(* ===== verification/ToolFilter.v ===== *)
(** * The tools a session is offered (harness/loop.py, orchestrator/worker.py)

    [_tool_filter_for_session], which decides the schemas the model is sent, and
    [_filter_effective_tools], which decides what its prompt says it has; the
    coordinator sets of tools/builtin/coordinator.py, the case gate of
    keel/steps.py, and the config a task's worker is made with (tasks/spawn.py).

    Validation of a case's records is pydantic's, a parameter. *)

From S2P Require Import Prelude.
From S2P Require Import PyStr.
From S2P Require Import Governance.
From S2P Require Import RuntimeGovernance.
From stdpp Require Import options.

(** A session, and its config ([None] where it is [VNone]). *)
Record Session := mk_session {
  config : pyval;
  session_task_id : option Z;
  parent_id : option Z;
  channel : option string
}.

Definition cfg (s : Session) (key : string) : pyval := py_get (config s) key VNone.
Definition cfg_on (s : Session) (key : string) : bool := truthy (cfg s key).

(** [set(value or [])] of a list of names. *)
Definition names_in (v : pyval) : gset string :=
  match v with
  | VList l => list_to_set (omap (λ x, match x with VStr n => Some n | _ => None end) l)
  | _ => ∅
  end.

(** ** What kind of session it is *)

Definition workstream_role (c : pyval) (role : string) : bool :=
  match py_get c "workstream_role" VNone with VStr r => String.eqb r role | _ => false end.
Definition is_project_master (c : pyval) : bool := workstream_role c "coordinator".
Definition is_project_thread (c : pyval) : bool := workstream_role c "thread".

(** [device_of(config) is not None] *)
Definition on_device (c : pyval) : bool :=
  match py_get c "execution" VNone with
  | VDict kvs => match py_get (VDict kvs) "kind" VNone with VStr k => String.eqb k "device" | _ => false end
  | _ => false
  end.

Definition HELPER_CHANNELS : list string := ["delegation"; "worker"; "task"].
Definition ANONYMOUS_CHANNELS : list string := ["website"].

Inductive session_kind := Scheduled | Helper | Person.
#[global] Instance session_kind_eq_dec : EqDecision session_kind.
Proof. solve_decision. Defined.

Definition channel_in (s : Session) (cs : list string) : bool :=
  match channel s with Some c => bool_decide (c ∈ cs) | None => false end.

Definition channel_kind (s : Session) : session_kind :=
  if channel_in s ["scheduled"] || cfg_on s "scheduled_session_id" then Scheduled
  else if channel_in s HELPER_CHANNELS && negb (is_project_thread (config s)) then Helper
  else Person.
Definition is_unattended (s : Session) : bool := negb (bool_decide (channel_kind s = Person)).

(** The server's [memory_boundary] stamp. *)
Definition boundary (s : Session) : string :=
  match cfg s "memory_boundary" with VStr b => strip b | _ => "" end.
Definition is_eval_session (s : Session) : bool := startswith (boundary s) "eval:".
Definition is_case_session (s : Session) : bool := startswith (boundary s) "case:".

Definition is_rerun_session (s : Session) : bool :=
  is_case_session s &&
  match cfg s "case_rerun" with
  | VDict kvs => match py_get (VDict kvs) "kind" VNone with VStr k => bool_decide (k ∈ ["rerun"; "trial"]) | _ => false end
  | _ => false
  end.

Definition effective_channel_platform (s : Session) : string :=
  match channel s with
  | Some c => if String.eqb c "ambient" then "slack" else c
  | None => ""
  end.

(** What a config's case records validate as: a step's contract, a work item's,
    the work tools a scope names, and a case agent's case and subject. *)
Class CaseModels := {
  step_contract : pyval → bool;
  item_contract : pyval → bool;
  scope_tools : pyval → option (list string);
  agent_ref : pyval → option (string * string)
}.

(** ** Sets of tools *)

Definition set_of (l : list string) : gset string := list_to_set l.

Definition WORKER_EXCLUDED_TOOLS : gset string :=
  set_of ["spawn_worker"; "send_worker_message"; "stop_worker"; "spawn_task"; "unblock_task"; "cancel_task"].
Definition COORDINATOR_IMPLEMENTATION_TOOLS : gset string := set_of
  ["read_file"; "write_file"; "patch"; "list_files"; "search_files"; "office_read"; "office_edit"; "terminal"; "process";
   "web_search"; "web_extract"; "browser_click"; "browser_close"; "browser_drag"; "browser_evaluate";
   "browser_get_state"; "browser_navigate"; "browser_press_key"; "browser_screenshot"; "browser_scroll"; "browser_type";
   "browser_upload_file"; "browser_wait"; "vision_analyze"; "kb_list_pages"; "kb_read_page"; "kb_search_pages";
   "create_artifact"; "worker_block"; "worker_complete"; "worker_context"].
Definition PROJECT_MASTER_OWN_TOOLS : gset string := set_of
  ["read_file"; "search_files"; "list_files"; "write_file"; "patch"; "terminal"; "process"; "kb_list_pages";
   "kb_read_page"; "kb_search_pages"].
Definition PROJECT_MASTER_EXCLUDED_TOOLS : gset string := WORKER_EXCLUDED_TOOLS ∪ set_of ["delegate_task"; "run_coding_agent"].
Definition PROJECT_ON_COMPUTER_EXCLUDED_TOOLS : gset string := set_of ["start_thread"].

Definition RESEARCH_SPINE_TOOLS : gset string := set_of ["idea_tree"; "dispatch_experiments"; "merge_experiment"].
Definition KEEL_CASE_TOOLS : gset string :=
  set_of ["case_read"; "case_history"; "case_files"; "case_file_read"; "case_draft_form"].
Definition KEEL_PROCESS_TOOLS : gset string :=
  set_of ["process_read"; "process_history"; "process_waits"; "process_move_check"; "process_draft_form"].
Definition KEEL_DESIGNER_TOOLS : list string :=
  ["draft_files"; "draft_read"; "draft_main"; "draft_save_file"; "draft_save_scenario"; "draft_dry_run";
   "draft_process_read"; "draft_process_save"; "draft_process_edit"; "draft_process_check"; "draft_process_reference"].
Definition CRON_WRITE_TOOLS : gset string :=
  set_of ["cron_create"; "cron_update"; "cron_pause"; "cron_resume"; "cron_run_now"; "cron_delete"].
Definition CRON_OWN_SCHEDULE_TOOLS : gset string := set_of ["cron_update"; "cron_pause"; "cron_delete"].
Definition OFFICE_TOOLS : gset string := set_of ["office_read"; "office_edit"].
Definition WHITEBOARD_TOOL_NAMES : gset string := set_of ["whiteboard_draw"].

Definition CASE_ALLOWED_LIST : list string :=
  ["read_file"; "write_file"; "patch"; "search_files"; "list_files"; "terminal"; "process"; "browser_navigate";
   "browser_get_state"; "browser_evaluate"; "browser_close"; "browser_click"; "browser_type"; "browser_press_key";
   "browser_scroll"; "browser_drag"; "browser_wait"; "browser_screenshot"; "web_search"; "web_extract"; "memory";
   "kb_list_pages"; "kb_read_page"; "kb_search_pages"; "skills_list"; "skill_view"; "skill_step"; "todo";
   "vision_analyze"; "delegate_task"; "spawn_worker"; "send_worker_message"; "stop_worker"].
Definition CASE_ALLOWED_TOOLS : gset string := set_of CASE_ALLOWED_LIST.
Definition CASE_AGENT_REFUSED : gset string := set_of
  ["skills_list"; "skill_view"; "skill_step"; "terminal"; "process"; "write_file"; "patch"; "office_read"; "office_edit";
   "delegate_task"; "spawn_worker"; "send_worker_message"; "stop_worker"].
Definition RERUN_REFUSED : gset string :=
  set_of (["terminal"; "process"] ++ filter (λ n, startswith n "browser_" = true) CASE_ALLOWED_LIST).
Definition ALWAYS_KEPT : gset string := set_of
  ["kb_list_pages"; "kb_read_page"; "kb_search_pages"; "skills_list"; "skill_view"; "memory"; "read_file"; "list_files";
   "search_files"; "todo"].

Definition is_mcp (name : string) : bool := startswith name "mcp__".

(** ** The harness *)

Record Harness := mk_harness {
  registered : gset string;
  mcp_tool_names : gset string;
  composio_tool_names : gset string;
  entitlement_excluded : gset string;
  governance_gate : option Gate;
  intake : bool;
  code_enabled : bool;
  graph_skill : bool
}.

(** A filter: a set of names, or [None] for every registered tool. *)
Notation toolset := (option (gset string)).
Definition spelled (h : Harness) (f : toolset) : gset string := default (registered h) f.

(** [strict_coordinator_excluded] *)
Definition strict_coordinator_excluded (s : Session) : toolset :=
  if cfg_on s "coordinator" && cfg_on s "strict_coordinator" then
    let user_excluded := names_in (cfg s "excluded_tools") in
    let excluded := user_excluded ∪ COORDINATOR_IMPLEMENTATION_TOOLS in
    let excluded :=
      if cfg_on s "active_research_run_id"
      then excluded ∖ (set_of ["read_file"; "search_files"; "list_files"] ∖ user_excluded) else excluded in
    Some (if is_project_master (config s) then
            let excluded := (excluded ∖ (PROJECT_MASTER_OWN_TOOLS ∖ user_excluded)) ∪ PROJECT_MASTER_EXCLUDED_TOOLS in
            if on_device (config s) then excluded ∪ PROJECT_ON_COMPUTER_EXCLUDED_TOOLS else excluded
          else excluded)
  else None.

Definition explicit_allowed (s : Session) : bool := cfg_on s "allowed_tools".

(** The filter the session's config asks for. *)
Definition config_filter (h : Harness) (s : Session) : toolset :=
  if cfg_on s "coordinator" then (λ strict, registered h ∖ strict) <$> strict_coordinator_excluded s
  else if explicit_allowed s then Some (names_in (cfg s "allowed_tools"))
  else Some (registered h ∖ (names_in (cfg s "excluded_tools") ∪ WORKER_EXCLUDED_TOOLS)).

Exercise instructions
Filter the data above by the word "records" and copy every line that matches.

Answer box
    Validation of a case's records is pydantic's, a parameter. *)
(** What a config's case records validate as: a step's contract, a work item's,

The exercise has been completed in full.